Too good to be true!” That’s how one offshore service vessel operator recently described the red-hot U.S. Gulf of Mexico market.
At present, just about every available anchor handler, supply vessel and crewboat that is able to work is under contract. Day rates continue to move up, although at a somewhat slower pace than the past two or three months. Most expect rates and utilization to remain extremely strong in 2006.
Supply vessels up to 200’ in length posted a healthy day-rate gain of over $800 during December. Operators of large supply vessels reported high-end rates in the mid-$20,000 range.

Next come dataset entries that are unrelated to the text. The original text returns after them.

(** Two models made by builder calls with the same components and
    connections and the same markers declared in a different order have the
    same grid, whenever the first has one: the order of the marker
    declarations reaches the edge list only. *)
Theorem marker_order_does_not_change_grid (m1 m2 : XDSM) (g : grid) :
  reachable m1 → reachable m2 →
  comps m1 = comps m2 → connections m1 = connections m2 →
  ins m1 ≡ₚ ins m2 → left_outs m1 ≡ₚ left_outs m2 → right_outs m1 ≡ₚ right_outs m2 →
  node_grid m1 = Ok g → node_grid m2 = Ok g.
Proof.
  intros Hm1 Hm2 Hcomps Hconn Hi Hl Hr Hg.
  pose proof (reachable_wf m2 Hm2) as [_ _ Hni Hnl Hnr].
  assert (row_shift m1 = row_shift m2) as Hrs
    by (unfold row_shift; by rewrite (truthy_perm _ _ Hi)).
  assert (col_shift m1 = col_shift m2) as Hcs
    by (unfold col_shift; by rewrite (truthy_perm _ _ Hl)).
  assert (grid_size m1 = grid_size m2) as Hsize.
  { rewrite !grid_size_shifts, Hrs, Hcs, Hcomps. by rewrite (truthy_perm _ _ Hr). }
  assert (∀ name, row_of m1 name = row_of m2 name) as Hrow
    by (intros name; unfold row_of; by rewrite Hrs, Hcomps).
  assert (∀ name, col_of m1 name = col_of m2 name) as Hcol
    by (intros name; unfold col_of; by rewrite Hcs, Hcomps).
  assert (sys_names m1 = sys_names m2) as Hsys by (unfold sys_names; by rewrite Hcomps).
  destruct (node_grid_outcome m1) as [[Hall1 _]|(k' & Hr' & _)]; [|congruence].
  destruct (node_grid_outcome m2) as [[_ (g2 & Hg2 & _)]|(k & _ & _ & Hk & Hno)].
  2: { exfalso. apply Hno. rewrite <-Hsys. apply Hall1.
       unfold referenced_names, dict_keys in *. rewrite Hconn.
       by rewrite (fmap_Permutation fst _ _ Hi), (fmap_Permutation fst _ _ Hl),
         (fmap_Permutation fst _ _ Hr). }
  rewrite Hg2. f_equal.
  destruct (node_grid_expected m1 g Hg) as (Hlen1 & Hrows1 & Hcells1).
  destruct (node_grid_expected m2 g2 Hg2) as (Hlen2 & Hrows2 & Hcells2).
  apply (grid_ext (grid_size m2)); [done | by rewrite <-Hsize |].
  intros r c Hrn Hcn. rewrite Hcells2 by done. rewrite Hcells1 by (by rewrite Hsize).
  f_equal. unfold expected_cell.
  rewrite (last_hit_ext (in_cell m1) (in_cell m2))
    by (intros x; unfold in_cell; by rewrite Hcol).
  rewrite (last_hit_ext (right_cell m1) (right_cell m2))
    by (intros x; unfold right_cell; by rewrite Hrow, Hsize).
  rewrite (last_hit_ext (left_cell m1) (left_cell m2))
    by (intros x; unfold left_cell; by rewrite Hrow).
  rewrite (last_hit_ext (conn_cell m1) (conn_cell m2))
    by (intros x; unfold conn_cell; by rewrite Hrow, Hcol).
  rewrite (last_hit_perm (in_cell m2) _ (ins m1) (ins m2)); [|done..|].
  2: { intros x y. unfold in_cell.
       destruct (col_of m2 x.1) as [C1|] eqn:H1; [simpl|done].
       destruct (col_of m2 y.1) as [C2|] eqn:H2; [simpl|done].
       intros [= <- <-] [= ->]. by eapply col_of_inj. }
  rewrite (last_hit_perm (right_cell m2) _ (right_outs m1) (right_outs m2)); [|done..|].
  2: { intros x y. unfold right_cell.
       destruct (row_of m2 x.1) as [R1|] eqn:H1; [simpl|done].
       destruct (row_of m2 y.1) as [R2|] eqn:H2; [simpl|done].
       intros [= <- <-] [= ->]. by eapply row_of_inj. }
  rewrite (last_hit_perm (left_cell m2) _ (left_outs m1) (left_outs m2)); [|done..|].
  2: { intros x y. unfold left_cell.
       destruct (row_of m2 x.1) as [R1|] eqn:H1; [simpl|done].
       destruct (row_of m2 y.1) as [R2|] eqn:H2; [simpl|done].
       intros [= <- <-] [= ->]. by eapply row_of_inj. }
  unfold diag_cell. by rewrite Hconn, Hcomps, Hrs, Hcs.
Qed.

Lemma marker_order_does_not_change_grid_witness :
  ∃ g, node_grid two_inputs_model = Ok g ∧ node_grid two_inputs_swapped_model = Ok g.
Proof.
  destruct (node_grid two_inputs_model) as [g|err] eqn:Hg; [|discriminate Hg].
  exists g. split; [reflexivity|].
  apply (marker_order_does_not_change_grid two_inputs_model two_inputs_swapped_model g).
  - do 2 eexists; reflexivity.
  - do 2 eexists; reflexivity.
  - reflexivity.
  - reflexivity.
  - apply perm_swap.
  - reflexivity.
  - reflexivity.
  - exact Hg.
Defined.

Day rates for crewboats up to 125’ rose an average $475 per day over November’s figures. Small crewboats also recorded a healthy 3 percent utilization increase during December. Operators of larger crewboats also posted an increase, although not as big as the smaller units.
OSV operators are benefiting from a strong offshore construction market as oil-and-gas companies continue to inspect and repair platforms and pipelines damaged by hurricanes Katrina and Rita.
The Minerals Management Service (MMS) reported that over 27 percent of the Gulf’s daily oil production was still shut in at the end of December, and about 20 percent of daily gas production was shut in. Additionally, the MMS reported that more than 100 manned platforms remained evacuated at the end of 2005.
The outlook, when looking at the rig market, is mixed for vessel operators. Rowan’s jackups that were scheduled to mobilize to Saudi Arabia will begin moving there in January. Diamond Offshore will mobilize a jackup from the U.S. Gulf to Tunisia during the first quarter, and Noble Drilling will move a jackup to Mexico for a term contract with Pemex that begins in April.